Weldable fibres are preferably adhered to both faces of the highly absorbent layer. This has the advantage of reducing the tendency for individual fibres to separate from the surface of the highly absorbent layer.

The weldable fibres however desirably constitute a small proportion of the total weight and thickness of the separator material and preferably constitute merely a scrim through which the fibres of the absorbent layer are visible at least under a microscope rather than a layer such as to mask the fibres of the absorbent layer.

The thickness ratio of the layer of weldable fibres to the absorbent layer is preferably not more than 20% and preferably less than 10%.

The weldable fibres are themselves preferably fine e.g. having diameters less than 50 microns e.g. in the range 1 to 3 e.g. 5 to 20 microns.

The material is preferably 0.6 to 2.5 mms thick.

The thickness of the separator material is measured with a micrometer at a loading of 10 kilopascals (1.45 psi) and a foot area of 200 square millimetres (in accordance with the method of British Standard Specification 3983). Thus the dry volume of the separator test sample or the delaminated highly absorbent layer is measured by multiplying the width and length of the sample by its thickness measured as described.

The invention also extends to a separator having at least one layer of highly absorbent fine diameter fibre material, which is preferably substantially free of binder, and has an electrolyte absorption ratio of at least 100%, having weldable fibres adhered to at least one and preferably both faces.

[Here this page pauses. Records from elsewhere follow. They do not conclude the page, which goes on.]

Lemma readInlineImage_run inputPath w :
  readInlineImage inputPath w =
    (w, match inferMimeType inputPath with
        | Returns mimeType =>
            match files w !! inputPath with
            | Some bytes => Returns {| data := Buffer.toBase64 bytes; mimeType := mimeType |}
            | None => Throws (Fs.ENOENT "open" inputPath)
            end
        | Throws e => Throws e
        end).
Proof.
  unfold readInlineImage, bind, lift, Fs.readFile, ret.
  destruct (inferMimeType inputPath); [| reflexivity].
  destruct (files w !! inputPath); reflexivity.
Qed.

Lemma resolveApiKey_world explicitApiKey w :
  fst (resolveApiKey explicitApiKey w) = w.
Proof.
  unfold resolveApiKey.
  destruct explicitApiKey as [k |]; [| destruct (GEMINI_API_KEY w) as [k |]];
    try destruct (Str.truthy k); reflexivity.
Qed.

Lemma run_eta {A} (r : World * outcome A) w o : fst r = w -> snd r = o -> r = (w, o).
Proof. destruct r. simpl. congruence. Qed.






(** [C2], as stated, fails: with an existing input file named
    [/tmp/scan.gif] and no credential, both operations throw the
    unsupported-extension error, since the image is read before the
    credential is resolved. *)
Lemma credential_resolved_after_image_is_read :
  let request := request_for "/tmp/scan.gif" in
  let w := world {[ "/tmp/scan.gif"%string := PNG ]} None [] in
  is_Some (files w !! inputPath request) /\
  apiKey request = None /\ GEMINI_API_KEY w = None /\
  snd (extractAndTranslateText request w) =
    Throws (Error "Unsupported image extension: .gif") /\
  snd (recreateImageWithTranslatedText request w) =
    Throws (Error "Unsupported image extension: .gif") /\
  ~ credentialResolvedBeforeImageIsRead.
Proof.
  intros request w.
  split; [now exists PNG |]. split; [reflexivity |]. split; [reflexivity |].
  split; [vm_compute; reflexivity |]. split; [vm_compute; reflexivity |].
  intros H. destruct (H request w) as [Hextract _];
    [now exists PNG | reflexivity | reflexivity |].
  vm_compute in Hextract. discriminate Hextract.
Qed.
(** ** Single steps *)
Definition put_object (p : loc) (o : ref_object) (m : memory) : memory := with_objects (<[p := o]> (objects m)) m.

Lemma core_put p o m : core (put_object p o m) = <[p := core_of o]> (core m).
Proof. unfold core, put_object. cbn. apply fmap_insert. Qed.

Lemma firsts_put p o o' m :
  objects m !! p = Some o' -> _first_object_ref o' = _first_object_ref o -> firsts (put_object p o m) = firsts m.
Proof.
  intros Hp Hf. unfold firsts, put_object. cbn. rewrite fmap_insert. apply insert_id. by rewrite lookup_fmap, Hp, <- Hf.
Qed.

Lemma core_at m p o : objects m !! p = Some o -> core m !! p = Some (_ref_count o, members o).
Proof. intros Hp. unfold core. by rewrite lookup_fmap, Hp. Qed.

Lemma object_of_core m p n ms :
  core m !! p = Some (n, ms) -> exists o, objects m !! p = Some o /\ _ref_count o = n /\ members o = ms.
Proof.
  unfold core. rewrite lookup_fmap. destruct (objects m !! p) as [o|]; [|done]. intros [= <- <-]. eauto.
Qed.

Lemma change_object_step {A} p g m o (k : unit -> M memory A) :
  objects m !! p = Some o -> (x ← change_object p g; k x) m = k tt (put_object p (g o) m).
Proof. intros Hp. apply bind_step. unfold change_object. by rewrite Hp. Qed.

Lemma one_if_same p : one_if (Some p) p = 1%nat.
Proof. unfold one_if. by rewrite decide_True. Qed.

Lemma one_if_other x p : x <> Some p -> one_if x p = 0%nat.
Proof. intros. unfold one_if. by rewrite decide_False. Qed.

Lemma view_size S rf : (forall h, S = Some h -> is_Some (rf !! h)) -> size (view S rf) = size rf.
Proof.
  destruct S as [h|]; [|done]. intros Hh. cbn. apply map_size_insert_Some. by apply Hh.
Qed.

Lemma view_delete S rf h : S <> Some h -> view S (delete h rf) = delete h (view S rf).
Proof. destruct S as [h'|]; [|done]. intros Hh. cbn. rewrite delete_insert_ne; [done|]. congruence. Qed.

Lemma view_lookup S rf h : S <> Some h -> view S rf !! h = rf !! h.
Proof. destruct S as [h'|]; [|done]. intros Hh. cbn. rewrite lookup_insert_ne; [done|]. congruence. Qed.

Lemma count_range S P p m n ms :
  sound S P m -> guarded S m -> core m !! p = Some (n, ms) -> 0 <= n < 2 ^ 32.
Proof.
  intros Hs Hg Hp. rewrite (snd_count _ _ _ Hs p n ms Hp). pose proof (snd_bound _ _ _ Hs).
  pose proof (pointers_size (view S (refs m)) p) as H1. rewrite view_size in H1 by (intros h ->; by apply Hg).
  pose proof (occurrences_length P p). lia.
Qed.
Lemma year_day_spec year k :
  1 <= year -> 0 <= k < year_length year ->
  year_day (days_in_years (Z.to_nat (year - 1)) + k) = (year, k + 1).
Proof.
  intros Hy Hk. destruct (year_cycles year k Hy Hk) as (a & b & c & e & Ey & Ha & Hb & Hc & He & -> & Hcase).
  unfold year_day.
  replace (146097 * a + 36524 * b + 1461 * c + 365 * e + k) with (a * 146097 + (36524 * b + 1461 * c + 365 * e + k)) by lia.
  rewrite quot_step, rem_step by lia. destruct Hcase as [Hk' | (-> & -> & [Hc' | ->])].
  - replace (36524 * b + 1461 * c + 365 * e + k) with (b * 36524 + (1461 * c + 365 * e + k)) by lia.
    rewrite quot_step, rem_step by lia. replace (1461 * c + 365 * e + k) with (c * 1461 + (365 * e + k)) by lia.
    rewrite quot_step, rem_step by lia. replace (365 * e + k) with (e * 365 + k) by lia. rewrite quot_step, rem_step by lia.
    destruct (Z.eqb_spec b 4), (Z.eqb_spec e 4); try lia. cbn [orb]. f_equal; lia.
  - replace (36524 * b + 1461 * c + 365 * 3 + 365) with (b * 36524 + (1461 * c + 1460)) by lia.
    rewrite quot_step, rem_step by lia. replace (1461 * c + 1460) with (c * 1461 + 1460) by lia.
    rewrite quot_step, rem_step by lia. change (Z.quot 1460 365) with 4. rewrite orb_true_r. f_equal; lia.
  - destruct (Z.eq_dec c 24) as [->|Hc'].
    + change (36524 * 3 + 1461 * 24 + 365 * 3 + 365) with 146096.
      change (Z.quot 146096 36524) with 4. change (Z.rem 146096 36524) with 0. change (Z.quot 0 1461) with 0.
      change (Z.rem 0 1461) with 0. change (Z.quot 0 365) with 0. cbn [orb Z.eqb Pos.eqb]. f_equal; lia.
    + replace (36524 * 3 + 1461 * c + 365 * 3 + 365) with (3 * 36524 + (1461 * c + 1460)) by lia.
      rewrite quot_step, rem_step by lia. replace (1461 * c + 1460) with (c * 1461 + 1460) by lia.
      rewrite quot_step, rem_step by lia. change (Z.quot 1460 365) with 4. rewrite orb_true_r. f_equal; lia.
Qed.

The invention further extends to an envelope of separator material having at least one layer of highly absorbent fine diameter fibre material, having weldable fibres adhered to at least one face and having edges of the envelope adhered together by means of the said weldable fibres. The envelope may be a single folded sheet with the weldable fibres on the inside face of the envelope welded face to face or may be two separate sheets overlapped and welded by the weldable fibres being welded face to face to each other or one surface of weldable fibres may be adhered to a surface of the sheet which is free of weldable fibres.

The weldable fibres weld at temperatures below the melting point of lead or lead battery alloys and preferably at below 300 C e.g. in the range 150 C to 250 C.

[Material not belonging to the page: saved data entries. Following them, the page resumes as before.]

(** Resizing keeps the elements. *)
Lemma resize_spec size a l :
  type_ok -> holds a l -> Z.of_nat (length l) <= size -> is_u32 size ->
  exists a', _resize size a = Ok a' /\ holds a' l /\ _array_size a' = size.
Proof.
  intros Ht (rest & -> & Hw & Hr)%holds_inv Hs Hsz. unfold _resize. cbn [_public_size _array].
  destruct (Z.leb_spec (Z.of_nat (length l)) size); [|lia]. cbn [require mbind result_bind].
  set (m := (Z.to_nat size - length l)%nat).
  assert (Hm : Z.of_nat (length l + m) = size) by lia.
  destruct (is_trivial type) eqn:E.
  - eexists. split; [done|]. split; [|done]. unfold memory_reallocate.
    rewrite take_app_ge, length_app, length_fmap, <- app_assoc by (rewrite length_fmap; lia).
    split; cbn; [done | | done |].
    + rewrite !length_app, length_take, length_replicate, length_fmap. lia.
    + eexists. split; [done|]. by rewrite E.
  - specialize (Hr eq_refl). pose proof (copy_with_spec constructing ((Some <$> l) ++ rest) (Some ((Some <$> l) ++ rest)) (memory_allocate size) 0
      (length l) 0 Ht eq_refl) as Hcopy. rewrite drop_0, take_app_le, take_ge in Hcopy by (rewrite length_fmap; lia).
    cbn [Nat.add] in Hcopy. change (Z.of_nat 0) with 0 in Hcopy.
    unfold uninitialized_copy. rewrite Hcopy; try done.
    2: { rewrite length_app, length_fmap. lia. } 2: { unfold memory_allocate. rewrite length_replicate. lia. } 2: apply lives.
    cbn [mbind result_bind].
    pose proof (destroy_spec ((Some <$> l) ++ rest) 0 (length l)) as Hd. cbn [Nat.add] in Hd. change (Z.of_nat 0) with 0 in Hd.
    rewrite Hd; cycle 1.
    { rewrite length_app, length_fmap. lia. }
    { rewrite drop_0, take_app_le, take_ge by (rewrite length_fmap; lia). apply lives. }
    cbn [mbind result_bind]. eexists. split; [done|]. split; [|done]. rewrite (take_0 (memory_allocate _)). cbn [app].
    unfold memory_allocate. rewrite drop_replicate. split; cbn; [done | | done |].
    + rewrite length_app, length_fmap, length_replicate. lia.
    + eexists. split; [done|]. by rewrite length_replicate.
Qed.
(** The assignments [event->connection = ...], [event->packet_sequence = ...] and so on,
    which the callers make after posting. *)
Definition with_connection (c : Z) (e : torque_socket_event) : torque_socket_event :=
  mk_event (event_type e) c (arranger_connection e) (ev_client_identity e) (connection_token e)
    (key_size e) (key e) (data_size e) (ev_data e) (packet_sequence e) (delivered e)
    (source_address e).
Definition with_sequence (n : Z) (e : torque_socket_event) : torque_socket_event :=
  mk_event (event_type e) (ev_connection e) (arranger_connection e) (ev_client_identity e)
    (connection_token e) (key_size e) (key e) (data_size e) (ev_data e) n (delivered e)
    (source_address e).
Definition with_delivered (d : bool) (e : torque_socket_event) : torque_socket_event :=
  mk_event (event_type e) (ev_connection e) (arranger_connection e) (ev_client_identity e)
    (connection_token e) (key_size e) (key e) (data_size e) (ev_data e) (packet_sequence e) d
    (source_address e).
Definition with_source (a : sockaddr) (e : torque_socket_event) : torque_socket_event :=
  mk_event (event_type e) (ev_connection e) (arranger_connection e) (ev_client_identity e)
    (connection_token e) (key_size e) (key e) (data_size e) (ev_data e) (packet_sequence e)
    (delivered e) a.

(** ** The queue as a list *)
Inductive chain (m : gmap loc queue_entry) : option loc -> list loc -> list loc -> Prop :=
  | chain_nil : chain m None [] []
  | chain_cons p e l evs :
      m !! p = Some e -> chain m (next_event e) l evs ->
      chain m (Some p) (p :: l) (entry_event e :: evs).

(** [queue_repr q ps]: the events waiting in [q] are those at [ps], oldest first. *)
Record queue_repr (q : socket_event_queue) (ps : list loc) : Prop := {
  repr_chain : exists l, chain (q_entries q) (_event_queue_head q) l ps /\ NoDup l /\
    _event_queue_tail q = last l;
  repr_live p : p ∈ ps -> is_Some (q_events q !! p);
  repr_entries p : is_Some (q_entries q !! p) -> (p < q_next q)%positive;
  repr_events p : is_Some (q_events q !! p) -> (p < q_next q)%positive
}.

(** The abstract content: the events themselves. *)
Definition queue_holds (q : socket_event_queue) (evs : list torque_socket_event) : Prop :=
  exists ps, queue_repr q ps /\ Forall2 (fun p e => q_events q !! p = Some e) ps evs.

Lemma chain_length m h l evs : chain m h l evs -> length l = length evs.
Proof. induction 1; simpl; auto. Qed.

Lemma chain_dom m h l evs : chain m h l evs -> forall p, p ∈ l -> is_Some (m !! p).
Proof. induction 1; intros q Hq; [by apply elem_of_nil in Hq|]. apply elem_of_cons in Hq as [->|]; eauto. Qed.

Lemma chain_frame m h l evs p e : chain m h l evs -> p ∉ l -> chain (<[p := e]> m) h l evs.
Proof.
  induction 1 as [|q e' l evs Hq Hc IH]; intros Hp; [constructor|].
  apply not_elem_of_cons in Hp as [Hne Hp].
  econstructor; [by rewrite lookup_insert_ne by done | auto].
Qed.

The welding can thus be safely carried out when the separator material is located around the plates.

The highly absorbent layer preferably has a porosity as determined by mercury intrusion porosimetry of at least 80% e.g. 85% to 95%.

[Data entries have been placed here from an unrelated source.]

(* ===== verification/Protocol.v ===== *)
(** * Two connections and the network between them

    Two endpoints exchange datagrams over a network that loses, reorders and duplicates
    them at will.  The endpoints run the code of torque_connection.h; the log of what each
    has sent ([ep_wire]) is the network.  The invariant relates the sender's window, the
    receiver's window and every datagram under way, and gives the correctness of
    the delivery notifications. *)
From Stdlib Require Import SpecFloat Sorted.
From S2P Require Import Prelude Endian BitStream StreamIO Address EventQueue Cipher Net Connection Header Exchange Window.
#[local] Open Scope Z_scope.

(** A datagram with what its sender knew: its window right after sending, and the payload. *)
Record wire_packet : Type := mk_wire {
  wp_data : bytes;
  wp_type : net_packet_type;
  wp_window : window;
  wp_payload : bytes
}.
Definition wp_seq (p : wire_packet) : Z := _last_send_seq (wp_window p).
Definition wp_ack (p : wire_packet) : Z := _last_seq_recvd (wp_window p).

(** What an application and the network see of an endpoint: the reports on the packets it
    sent, the packets handed to it, and its datagrams. *)
Record view : Type := mk_view {
  v_window : window;
  v_reports : list (Z * bool);
  v_handed : list (Z * bytes);
  v_wire : list wire_packet
}.

Notation at_ w n := (nth (Z.to_nat (n mod 32)) (_last_seq_recvd_at_send w) 0) (only parsing).

(** The numbers of the pings and acks an endpoint has sent. *)
Definition ping_numbers (l : list wire_packet) : list Z :=
  wp_seq <$> filter (fun p => wp_type p <> data_packet) l.

(** [snapshot acc handed acked w]: in the window [w] of a receiver every set bit of the
    mask is an accepted packet, every clear bit one that was not handed over, and
    the peer knows about everything [w] no longer reports. *)
Record snapshot (acc handed : list Z) (acked : Z) (w : window) : Prop := {
  sn_no_wrap : no_wrap w;
  sn_ack_ack : _last_recv_ack_ack w <= acked;
  sn_mask : exists m, _ack_mask w = [m] /\ forall i, 0 <= i < 32 ->
    if Z.testbit m i then _last_seq_recvd w - i ∈ acc else _last_seq_recvd w - i ∉ handed
}.

(** The data flowing from [x], whose first number is [s0 + 1], to [y]. *)
Record flow (s0 : Z) (x y : view) (acc : list Z) : Prop := {
  fl_start : s0 <= _highest_acked_seq (v_window x);
  fl_recvd : _highest_acked_seq (v_window x) <= _last_seq_recvd (v_window y) <= _last_send_seq (v_window x);
  fl_snap : snapshot acc (v_handed y).*1 (_highest_acked_seq (v_window x)) (v_window y);
  fl_acks p : p ∈ v_wire y -> wp_ack p <= _last_seq_recvd (v_window y) /\
    snapshot acc (v_handed y).*1 (_highest_acked_seq (v_window x)) (wp_window p);
  fl_acc n : n ∈ acc -> s0 < n <= _last_seq_recvd (v_window y) /\
    (n ∈ (v_handed y).*1 \/ n ∈ ping_numbers (v_wire x));
  fl_handed n : n ∈ (v_handed y).*1 -> n ∈ acc;
  fl_sorted : StronglySorted Z.lt (v_handed y).*1;
  fl_last : _last_seq_recvd (v_window y) = s0 \/ _last_seq_recvd (v_window y) ∈ (v_handed y).*1 \/
    _last_seq_recvd (v_window y) ∈ ping_numbers (v_wire x);
  fl_wire p : p ∈ v_wire x -> s0 <= wp_seq p <= _last_send_seq (v_window x) /\
    (wp_type p = data_packet -> s0 < wp_seq p) /\
    (_highest_acked_seq (v_window x) < wp_seq p -> at_ (v_window x) (wp_seq p) <= wp_ack p);
  fl_log n : _highest_acked_seq (v_window x) < n <= _last_send_seq (v_window x) ->
    0 <= at_ (v_window x) n <= _last_seq_recvd (v_window x) /\
    (n ∈ acc -> at_ (v_window x) n <= _highest_acked_seq (v_window y));
  fl_reports : (v_reports x).*1 = seqZ (s0 + 1) (_highest_acked_seq (v_window x) - s0);
  fl_truth n b : (n, b) ∈ v_reports x -> if b : bool then n ∈ acc else n ∉ (v_handed y).*1;
  fl_payload n d : (n, d) ∈ v_handed y -> exists p, p ∈ v_wire x /\
    wp_type p = data_packet /\ wp_seq p = n /\ wp_payload p = d
}.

The invention may be put into practice in various ways and one specific embodiment will be described by way of example to illustrate the invention with reference to the accompanying drawings, in which: Figure 1 is a partial cross-sectional side elevation of part of a starting, lighting and ignition battery in accordance with the present invention; Figure 2 is an end elevation on the line Il-Il of Fig. 1; Figure 3 is an electron scanning photomicrograph of one face of a separator material in accordance with the invention at 1000 fold magnification; Figure 4 is a view similar to Fig. 3 at 4000 fold magnification; Figure 5 is a view similar to Fig. 3 of the other face of the material shown in Fig. 3; and Figures 6 and 7 are views simirar to Fig. 5 at 200 fold and 60 fold magnification.

The battery has a capacity of 43 Ahr and has six cells accommodated in a container 2 made as a single moulding of polypropylene plastics material and separated from each other by integral intercell partitions 4. The cells are sealed by a common lid 6 which is connected to the walls of the container 2 at 7 and the partitions 4 at 8 by the method known as heat sealing" in which the edges to be joined are placed in contact with opposite surfaces of a heated tool which is subsequently withdrawn and the partially melted edges are pressed together.

Each cell contains four positive plates 10 interleaved with five negative plates 12. Each negative plate is enclosed in an envelope of separator material 14, which has a thick absorbent layer 141 of fine glass fibre material and a thin heat weldable layer 142 of polyester fibres adhered to one face. The polyester layer 142 faces inwards to the negative and is heat welded up each side to form seams 143.

The positive plates 10 and negative plates 12 are formed from a cast grid of lead alloy containing 0.07% calcium and 0.7% tin and carry positive and negative active electrode material respectively.

The positive plates are 2.0 mms thick and the negative plates are 1.8 mms thick and are held in intimate contact with the separators which are thus under compression by solid polypropylene packing pieces 30. Both faces of all plates are in contact with separator material which extends out above and below and on each side of the plates.

More broadly the plates may be 1 to 2 mms thick e.g. 1.2 to 1.9 to 1.2 to 1.6 mms thick. In another alternative the positive is 1.4 mms thick and the negative is 1.2 mms thick.

The positive active material has the following composition before being electrolytically formed: Hardinge grey oxide 13640 parts, fibre 6 parts, water 1800 parts, 1.40 SG aqueous sulphuric acid 750 parts. The paste had a density of 4.2 gr/cc.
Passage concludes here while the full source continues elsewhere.